%%

(* ===== verification/Isolation.v ===== *)
(** * Concurrent postings

    Post runs its transaction at Postgres' default level, READ COMMITTED: each
    statement sees what is committed when it starts and the transaction's own
    writes, and an insert under a unique key that an open transaction has inserted
    waits for it.  The rest of the development runs transactions one after the
    other; here the statements of any number of postings interleave, and the ledger
    keeps its promises. *)

From S2P Require Import Prelude GoStr MockBank Models World Queries Ledger.

(** ** A posting, statement by statement *)

(** Where a posting is inside its transaction, or what it returned. *)
Inductive post_pc :=
  | PLookup
  | PCreate
  | PLines (created : JournalEntry) (rest : list Line)
  | PCommit (je : LJournalEntry)
  | PDone (r : res LJournalEntry).

Section isolation.
Context `{Env}.

(** The next statement of [postWith]. *)
Definition post_statement (e : Entry) (pc : post_pc) : M post_pc :=
  match pc with
  | PLookup =>
    r ← try (GetJournalEntryByExternalRef (ExternalRef e));
    match r with
    | Ok existing => mret (PCommit (toJournalEntry existing))
    | Err er => if negb (errors_is ErrNoRows er) then throw (ErrWrap "lookup external_ref" er) else mret PCreate
    end
  | PCreate =>
    let desc := if String.eqb (Description e) "" then None else Some (Description e) in
    created ← map_err
      (fun er => if bool_decide (er = ErrPg "23505") then ErrDuplicateExternalRef else ErrWrap "create journal entry" er)
      (CreateJournalEntry (ExternalRef e) (Kind e) desc (IntentID e));
    mret (PLines created (Lines e))
  | PLines created (l :: ls) =>
    _ ← map_err (ErrWrap "insert posting")
          (InsertPosting (je_id created) (AccountID l) (Amount l) (Currency l) (Direction l));
    mret (PLines created ls)
  | PLines created [] => mret (PCommit (toJournalEntry created))
  | pc => mret pc
  end.

(** The statements up to the commit. *)
Fixpoint post_statements (fuel : nat) (e : Entry) (pc : post_pc) : M LJournalEntry :=
  match fuel, pc with
  | _, PCommit je => mret je
  | S fuel, _ => pc' ← post_statement e pc; post_statements fuel e pc'
  | O, _ => throw (ErrMsg "unfinished")
  end.

Lemma lines_statements created e ls w :
  post_statements (S (List.length ls)) e (PLines created ls) w =
    (_ ← insert_lines (je_id created) ls; mret (toJournalEntry created)) w.
Proof.
  revert w. induction ls as [|l ls IH]; intros w; [done|]. cbn [List.length post_statements post_statement insert_lines].
  unfold mbind, M_bind. destruct (map_err _ _ w) as [[p|er] w1]; [|done]. exact (IH w1).
Qed.

(** The statements are those of [postWith]. *)
Theorem postWith_statements e w : postWith e w = post_statements (3 + List.length (Lines e)) e PLookup w.
Proof.
  unfold postWith. change (3 + List.length (Lines e))%nat with (S (S (S (List.length (Lines e))))).
  change (post_statements (S (S (S ?n))) e PLookup w) with
    ((post_statement e PLookup ≫= post_statements (S (S n)) e) w).
  cbn [post_statement]. unfold mbind, M_bind. destruct (try _ w) as [[[existing|er]|er] w1]; [done| |done].
  destruct (negb _); [done|]. unfold mret at 2, M_ret at 2.
  change (post_statements (S (S ?n)) e PCreate w1) with ((post_statement e PCreate ≫= post_statements (S n) e) w1).
  cbn [post_statement]. cbv zeta. unfold mbind, M_bind.
  destruct (map_err _ _ w1) as [[created|er1] w2]; [|done]. symmetry. apply lines_statements.
Qed.
(* ===== verification/SagaSteps.v ===== *)
(** * The settlement steps ([internal/saga/steps])

    credit_deposit, trigger_payout, apply_payout_result and emit_completed, with
    every statement they send, and the proof that each meets the runner's
    contract. *)

From S2P Require Import Prelude GoStr MockBank Models World GoJson Queries Ledger Backoff Payout Outbox Saga.

(** ** steps.go, deps.go *)

Definition StepCreditDeposit := "credit_deposit".
Definition StepTriggerPayout := "trigger_payout".
Definition StepApplyPayoutResult := "apply_payout_result".
Definition StepEmitCompleted := "emit_completed".
Definition FirstStep := StepCreditDeposit.

(** The ledger and the logger have no state of their own. *)
Record Deps := mkDeps { PayoutRails : Router }.

Section steps.
Context `{Env}.

(** [q.Get...] where a missing row is an error of its own. *)
Definition not_found_or (missing : err) (msg : string) (e : err) : err :=
  if errors_is ErrNoRows e then missing else ErrWrap msg e.

(** [return saga.StepResult{}, saga.Terminal(fmt.Errorf("msg: %w", err))]. *)
Definition terminal_wrap (msg : string) (e : err) : err := Terminal (ErrWrap msg e).

(** ** credit_deposit.go *)

Definition deposit_credit_entry (intentID : uuid) (sig : string) (amount : Z)
    (hotWallet userFunds : Account) : Entry :=
  mkEntry ("credit_deposit:" +:+ uuid_string intentID) "deposit_credit"
    ("USDC deposit finalized for intent " +:+ uuid_string intentID +:+ " (sig " +:+ sig +:+ ")")
    (Some intentID)
    [ mkLine (acc_id hotWallet) amount CurrencyUSDC Debit;
      mkLine (acc_id userFunds) amount CurrencyUSDC Credit ].

Definition CreditDeposit_Execute (run : Run) : M StepResult :=
  let intentID := run_IntentID run in
  intent ← map_err
    (not_found_or (Terminal (ErrMsg ("credit_deposit: intent " +:+ uuid_string intentID +:+ " not found")))
       "credit_deposit: load intent")
    (GetPaymentIntentByID intentID);
  deposit ← map_err
    (not_found_or (ErrMsg ("credit_deposit: no finalized deposit for intent " +:+ uuid_string intentID))
       "credit_deposit: load deposit")
    (GetFinalizedDepositForIntent intentID);
  hotWallet ← map_err (terminal_wrap "credit_deposit: hot wallet account")
    (GetAccountByCodeTx AccountHotWalletUSDC CurrencyUSDC);
  userFunds ← map_err (terminal_wrap "credit_deposit: liability account")
    (GetAccountByCodeTx AccountLiabilityUserFunds CurrencyUSDC);
  _ ← map_err (ErrWrap "credit_deposit: post journal")
    (PostTx (deposit_credit_entry intentID (op_signature deposit) (op_amount deposit) hotWallet userFunds));
  if bool_decide (pi_state intent = IPending) then
    _ ← map_err (ErrWrap "credit_deposit: advance intent state")
      (UpdatePaymentIntentState intentID IFunded);
    mret (mkStepResult StepTriggerPayout)
  else mret (mkStepResult StepTriggerPayout).

(** ** trigger_payout.go *)

Definition recipientFromMerchant (m : Merchant) : res Recipient :=
  let missing what := Err (ErrMsg ("merchant " +:+ uuid_string (m_id m) +:+ " missing " +:+ what)) in
  match m_bank_code m with
  | None | Some "" => missing "bank_code"
  | Some code =>
    match m_bank_account_number m with
    | None | Some "" => missing "bank_account_number"
    | Some number =>
      match m_bank_account_name m with
      | None | Some "" => missing "bank_account_name"
      | Some name => Ok (mkRecipient code number name)
      end
    end
  end.

Definition nullableString (s : string) : option string :=
  if String.eqb s "" then None else Some s.

Definition deref (s : option string) : string := default "" s.

Definition advanceIntentToSettling (intent : PaymentIntent) : M StepResult :=
  if bool_decide (pi_state intent = IFunded) then
    _ ← map_err (ErrWrap "trigger_payout: advance state")
      (UpdatePaymentIntentState (pi_id intent) ISettling);
    mret (mkStepResult StepApplyPayoutResult)
  else mret (mkStepResult StepApplyPayoutResult).
(** The next step is ready once the previous tick is done. *)
Lemma tickable_after w row intent step st w' step' st' :
  tickable w row intent step st -> step' <> "" ->
  w_faults w' = [] -> w_now w' = w_now w ->
  ledger_wf (w_db w') -> balanced (w_db w') -> ledger_fresh (w_rng w') (w_db w') ->
  saga_runs (w_db w') = [advanced_row r w row (mkStepResult step')] ->
  payment_intents (w_db w') =
    update_where (by_id pi_id (sr_intent_id row)) (set_pi_state st' (w_now w)) (payment_intents (w_db w)) ->
  tickable w' (advanced_row r w row (mkStepResult step')) (set_pi_state st' (w_now w) intent) step' st'.
Proof.
  intros [Hf _ _ _ _ _ _ Hi _] Hne Hf' Hn' Hwf' Hbal' Hfr' Hrun' Hint'.
  destruct (advanced_due r w row step' Hne) as (Hdue & Hstep & Hid).
  split; try done; [by rewrite Hn'|]. rewrite Hid, Hint', find_row_update, Hi by done. simpl.
  apply find_row_Some in Hi as [_ Hi]. by rewrite Hi.
Qed.

Lemma ledger_wf_same d d' : same_ledger d d' -> ledger_wf d -> ledger_wf d'.
Proof. intros Hs. by destruct (same_ledger_ext d d' Hs) as (_ & _ & _ & Hw). Qed.

Lemma ledger_wf_runs d t : ledger_wf d -> ledger_wf (set_saga_runs d t).
Proof. by apply ledger_wf_same. Qed.

Lemma new_refs kind kind' id t d :
  find_row (entry_by_ref (kind +:+ uuid_string id)) (journal_entries d) = None ->
  String.eqb (kind' +:+ uuid_string id) (kind +:+ uuid_string id) = false ->
  je_external_ref t = kind' +:+ uuid_string id ->
  find_row (entry_by_ref (kind +:+ uuid_string id)) (journal_entries d ++ [t]) = None.
Proof. intros Hn Hk Ht. rewrite find_row_app_None by done. simpl. unfold entry_by_ref. by rewrite Ht, Hk. Qed.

%%

▶ Exercise:
Lines from the start of the material through the line containing "statement sees what" are wanted. Write them out exactly.

▶ Output for this exercise:
(* ===== verification/Isolation.v ===== *)
(** * Concurrent postings

    Post runs its transaction at Postgres' default level, READ COMMITTED: each
    statement sees what is committed when it starts and the transaction's own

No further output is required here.